Now you see it, now you don’t: On the deepening crisis in evidence production, and evaluation, in the social sciences (Part II: Some proposals to address it)

Yesterday I stated my understanding of the problem.

So, what to do in light of the deepening crisis?

First, in a recent open letter published in “The Guardian” more than 70 researchers have argued that scientific journals ought to allow pre-registered replications (and other studies). In fact, the journals “Attention, Perception & Psychophysics”, “Perspectives on Psychological Science”, and “Social Psychology” have already launched similar projects. The experiences so far seem promising.

Second, in the discussion of Ed Yong’s “Nature” news feature it was suggested (see the Lieberman and Hardwicke comments) that undergraduates ought to be enticed – maybe through a special journal for replication studies – to conduct replication studies. This seems an idea worth pursuing.

Third, all journals ought to insist that data for studies they publish ought to be posted. This is the conclusion that Simonsohn also has come to and it makes a lot of sense (“Just Post It: The Lesson from Two Cases of Fabricated Data Detected by Statistics Alone.”) Specifically, data sets ought to be posted with the journal in which the article is published. There is an interesting issue whether, and under what circumstances, the data ought to be made accessible to other researchers, especially if a study is on-going but that issue seems a minor and solvable one. Relying on the original authors to supply data, sometimes years after the fact, is bound to be a problem for a number of reasons (moves, deteriorating hard and software, crashes, theft) all of which lead to availability attrition of data when journals do not create depositories of data.

Fourth, and relatedly, in his discussion of the Smeesters and Geraerts affairs (here), Richard Gill provides on two slides “morals of the story”. He argues that data preparation and data analysis are integral part of the experiment and that “keeping proper log-books of all steps of data preparation, manipulation, selection/exclusion of cases, makes the experiment reproducible. “ Exploratory analyses and pilot studies ought to be fully reported, as should be the complete data collection design (which, of course, should be written down in advance in detail and followed carefully). He also argues against the wide-spread division of labor where younger co-authors do much of the data – analysis. (I doubt that this latter point is implementable at this point; it’s too entrenched a practice already. It seems better to identify who did what for a project.)

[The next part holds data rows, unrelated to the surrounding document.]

(** When a collection raises: the cluster role only when crm_mon answered with text
    that is no XML, the storage role only when drbdsetup answered with a line whose
    percentage or out-of-sync count does not convert, any other role always; a probe that
    fails, times out or prints anything else never makes it raise. *)
Theorem cluster_collect_errors role node now runs e :
  collect_samples fromstring role node now runs = Err e ↔
    (role = u "cluster" ∧ e = BadXml ∧
       ∃ raw, probe (runs (u "crm")) = Some raw ∧ fromstring raw = None) ∨
    (role = u "storage" ∧ e = BadNumber ∧
       ∃ raw line, probe (runs (u "drbd")) = Some raw ∧ line ∈ splitlines raw ∧ bad_number line) ∨
    ((role ∉ [u "cluster"; u "storage"]) ∧ e = UnknownRole).
Proof.
  destruct (decide (role = u "cluster")) as [->|Hc]; [|destruct (decide (role = u "storage")) as [->|Hs]].
  - rewrite collect_cluster. split.
    + intros H. left. destruct (probe (runs (u "crm"))) as [raw|]; [|done]. simpl in H.
      destruct (fromstring raw) eqn:Hx; [done|]. split; [done|]. injection H as <-. eauto.
    + intros [(_ & -> & raw & -> & Hx)|[(Hr & _)|(Hr & _)]]; [by rewrite Hx|by vm_compute in Hr|].
      by destruct Hr; left.
  - rewrite collect_storage. split.
    + intros H. right; left. destruct (probe (runs (u "drbd"))) as [raw|]; [|done].
      destruct (parse_drbd raw) as [d|e'] eqn:Hx; [done|]. injection H as <-.
      apply parse_drbd_Err in Hx as (-> & line & ? & ?). eauto 8.
    + intros [(Hr & _)|[(_ & -> & raw & line & -> & Hl & Hb)|(Hr & _)]]; [by vm_compute in Hr| |].
      * assert (parse_drbd raw = Err BadNumber) as -> by (apply parse_drbd_Err; eauto). done.
      * by destruct Hr; right; left.
  - unfold collect_samples, PROBE_SETS. cbn [dget]. rewrite !decide_False by congruence. simpl. split.
    + intros [= <-]. right; right. rewrite !elem_of_cons, elem_of_nil. naive_solver.
    + intros [(? & _)|[(? & _)|(_ & ->)]]; done.
Qed.
(** ** What the metrics say *)

(** The lines of stonith_admin's history that tell of a fencing of [m]. *)
Definition fences_of (m : text) (lines : list text) : list text :=
  filter (λ raw, is_fence_line (strip raw) = true ∧ before_space (strip raw) = m) lines.

Lemma parse_stonith_spec out m :
  dget_or (parse_stonith out) m 0%Z = Z.of_nat (length (fences_of m (splitlines out))).
Proof.
  unfold parse_stonith, fences_of. assert (∀ lines counts, dget_or (foldl stonith_line counts lines) m 0%Z =
    (dget_or counts m 0 + Z.of_nat (length (filter (λ raw, is_fence_line (strip raw) = true ∧
      before_space (strip raw) = m) lines)))%Z) as ->; [|done].
  induction lines as [|raw lines IH]; intros counts; [simpl; lia|].
  cbn [foldl]. rewrite IH, filter_cons. unfold stonith_line at 1.
  destruct (is_fence_line (strip raw)) eqn:Hf.
  - unfold dget_or. rewrite dget_dset. destruct (decide (before_space (strip raw) = m)) as [->|Hne].
    + rewrite decide_True by done. cbn [length]. unfold default, from_option, id. destruct (dget counts m); lia.
    + by rewrite decide_False by naive_solver.
  - rewrite decide_False by (by intros [? _]). done.
Qed.

(** A resource of the mq_group and the node the tree places it on. *)
Definition placed (root : elem) (r h : text) : Prop :=
  ∃ g e, descends root g ∧ e_tag g = u "group" ∧ e_get g (u "id") = Some (u "mq_group") ∧
    descends g e ∧ e_tag e = u "resource" ∧ e_get_or e (u "id") [] = r ∧
    find [u "node"] e ≫= (λ n, e_get n (u "name")) = Some h.

Lemma placed_resource root r h :
  NoDup ((λ e, e_get_or e (u "id") []) <$> mq_group_resources root) →
  placed root r h ↔ ∃ st, dget (crm_resources (crm_of_tree root)) r = Some (mk_crmres st (Some h)).
Proof.
  intros Hnd. unfold crm_of_tree. cbn [crm_resources].
  assert (NoDup (crm_resource <$> mq_group_resources root).*1) as Hnd2
    by (rewrite <-list_fmap_compose; exact Hnd).
  assert (∀ e, e ∈ mq_group_resources root ↔ ∃ g, descends root g ∧ e_tag g = u "group" ∧
    e_get g (u "id") = Some (u "mq_group") ∧ descends g e ∧ e_tag e = u "resource") as Hin.
  { intros e. unfold mq_group_resources. rewrite list_elem_of_bind. setoid_rewrite elem_of_below.
    setoid_rewrite list_elem_of_filter. setoid_rewrite elem_of_below.
    split; [intros (g & [? ?] & ? & ? & ?)|intros (g & ? & ? & ? & ? & ?)]; exists g; tauto. }
  split.
  - intros (g & e & Hg & Hgt & Hgi & He & Het & <- & Hh). exists (e_get_or e (u "role") (u "Unknown")).
    apply elem_dget; [apply dict_of_wf|]. rewrite dict_of_uniq by done.
    apply list_elem_of_fmap. exists e. unfold crm_resource. rewrite Hh. split; [done|]. apply Hin. eauto 8.
  - intros (st & Hst). apply dget_elem in Hst. rewrite dict_of_uniq in Hst by done.
    apply list_elem_of_fmap in Hst as (e & Heq & (g & ? & ? & ? & ? & ?)%Hin).
    exists g, e. injection Heq as -> _ Hh. by split_and!.
Qed.
Lemma elem_of_crm_samples node c fences s :
  s ∈ crm_samples node c fences ↔
    s = flag (u "cluster_quorate") (n_labels node) (crm_quorate c) ∨
    (∃ nm, nm ∈ crm_nodes c ∧ s ∈ crm_node_samples node nm) ∨
    (∃ rr, rr ∈ crm_resources c ∧
      (s = flag (u "cluster_resource_started") (resource_labels node rr.1)
             (bool_decide (cr_state rr.2 = u "Started")) ∨
       ∃ h, cr_node rr.2 = Some h ∧ h ≠ [] ∧
         s = flag (u "cluster_resource_owner") (resource_labels node rr.1 ++ [(u "holder", h)]) true)) ∨
    (∃ m, m ∈ (crm_nodes c).*1 ∧ s = fence_sample node (default [] fences) m).
Proof.
  unfold crm_samples. rewrite elem_of_cons, !elem_of_app, !list_elem_of_bind, list_elem_of_fmap.
  assert (∀ rr, s ∈ crm_resource_samples node rr ↔
    s = flag (u "cluster_resource_started") (resource_labels node rr.1)
             (bool_decide (cr_state rr.2 = u "Started")) ∨
    ∃ h, cr_node rr.2 = Some h ∧ h ≠ [] ∧
      s = flag (u "cluster_resource_owner") (resource_labels node rr.1 ++ [(u "holder", h)]) true) as Hrr.
  { intros rr. unfold crm_resource_samples. rewrite elem_of_cons. apply or_iff_compat_l.
    destruct (cr_node rr.2) as [[|c0 h]|]; rewrite ?elem_of_nil, ?list_elem_of_singleton;
      (split; [intros H|intros (h' & Hh & Hne & H)]); try done;
      first [by injection Hh as <- | by eauto]. }
  setoid_rewrite Hrr. clear Hrr. repeat apply or_iff_compat_l. firstorder.
Qed.

Lemma elem_of_cluster_samples node p now s :
  s ∈ cluster_samples node p now ↔
    (∃ c, pd_crm p = Some c ∧ s ∈ crm_samples node c (pd_stonith p)) ∨
    (∃ n, pd_iscsi p = Some n ∧ s = mk_sample (u "cluster_iscsi_sessions") (n_labels node) (VInt n)) ∨
    (∃ ud, ud ∈ pd_daemons p ∧ s = daemon_sample node ud) ∨
    (∃ d rd, pd_drbd p = Some d ∧ rd ∈ d ∧ s ∈ drbd_samples node rd) ∨
    (∃ src, src ∈ pd_fresh p ∧ s = fresh_sample node now src).
Proof.
  unfold cluster_samples. rewrite !elem_of_app, !list_elem_of_fmap.
  destruct (pd_crm p) as [c|], (pd_iscsi p) as [n|], (pd_drbd p) as [d|]; cbn [option_sample fmap option_fmap option_map];
    rewrite ?elem_of_nil, ?list_elem_of_singleton, ?list_elem_of_bind; firstorder; simplify_eq; eauto 10.
Qed.
(** The samples outside the Pacemaker part have other names. *)
Definition OTHER_NAMES : list text :=
  [u "cluster_iscsi_sessions"; u "cluster_daemon_up"; u "cluster_drbd_role"; u "cluster_drbd_disk";
   u "cluster_drbd_conn"; u "cluster_drbd_resync_pct"; u "cluster_drbd_out_of_sync_bytes";
   u "cluster_state_last_write_timestamp"].

Lemma drbd_names node rd s : s ∈ drbd_samples node rd → sm_name s ∈ OTHER_NAMES.
Proof.
  destruct rd as [r d]. unfold drbd_samples. rewrite !elem_of_cons, elem_of_nil.
  intros H. destruct_or! H; subst; cbn [sm_name flag]; by closed_text.
Qed.

Lemma crm_part node p now s :
  (sm_name s ∉ OTHER_NAMES) →
  s ∈ cluster_samples node p now ↔ ∃ c, pd_crm p = Some c ∧ s ∈ crm_samples node c (pd_stonith p).
Proof.
  intros Hn. rewrite elem_of_cluster_samples. split; [|tauto].
  intros [?|[(n & _ & ->)|[(ud & _ & ->)|[(d & rd & _ & _ & Hs)|(src & _ & ->)]]]]; [done|exfalso; apply Hn..].
  - by closed_text.
  - by closed_text.
  - by eapply drbd_names.
  - cbn [sm_name fresh_sample]. by closed_text.
Qed.

Lemma quorate_elem node c fences b :
  flag (u "cluster_quorate") (n_labels node) b ∈ crm_samples node c fences ↔ b = crm_quorate c.
Proof.
  rewrite elem_of_crm_samples. split; [|by left; subst].
  intros [H|[(nm & _ & H)|[(rr & _ & [H|(h & _ & _ & H)])|(m & _ & H)]]]; try done.
  - by apply flag_inj in H.
  - unfold crm_node_samples in H. rewrite !elem_of_cons, elem_of_nil in H. by destruct_or! H.
Qed.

Fifth, replicability relies on detailed instructions and descriptions that allow everyone, everywhere to try to replicate. That in some cases (such as Dijksterhuis’s) sufficient protocols do not exist and have to be generated years after a study has been conducted seems highly problematic.

Sixth, Simmons, Nelson, and Simonsohn (following up on an earlier indictment of practices that facilitate false positives) have provided what they call a 21-word solution for the problem. Say they: “If you determined sample size in advance, say it. If you did not drop any variables, say it. If you did not drop any conditions, say it.“ It is an interesting question whether some such statement would indeed lead to full transparency but it seems a step in the right direction.

Seventh, meta-analyses ought to be conducted more often, in particular in economics where they are still relatively rare. As Ferguson & Heene make clear (here), meta-studies are no panacea but they force some discipline on evidence evaluation. To the extent that they would also be subjected to the “Just-Post-It” requirement that are likely to help stabilized the evidence base.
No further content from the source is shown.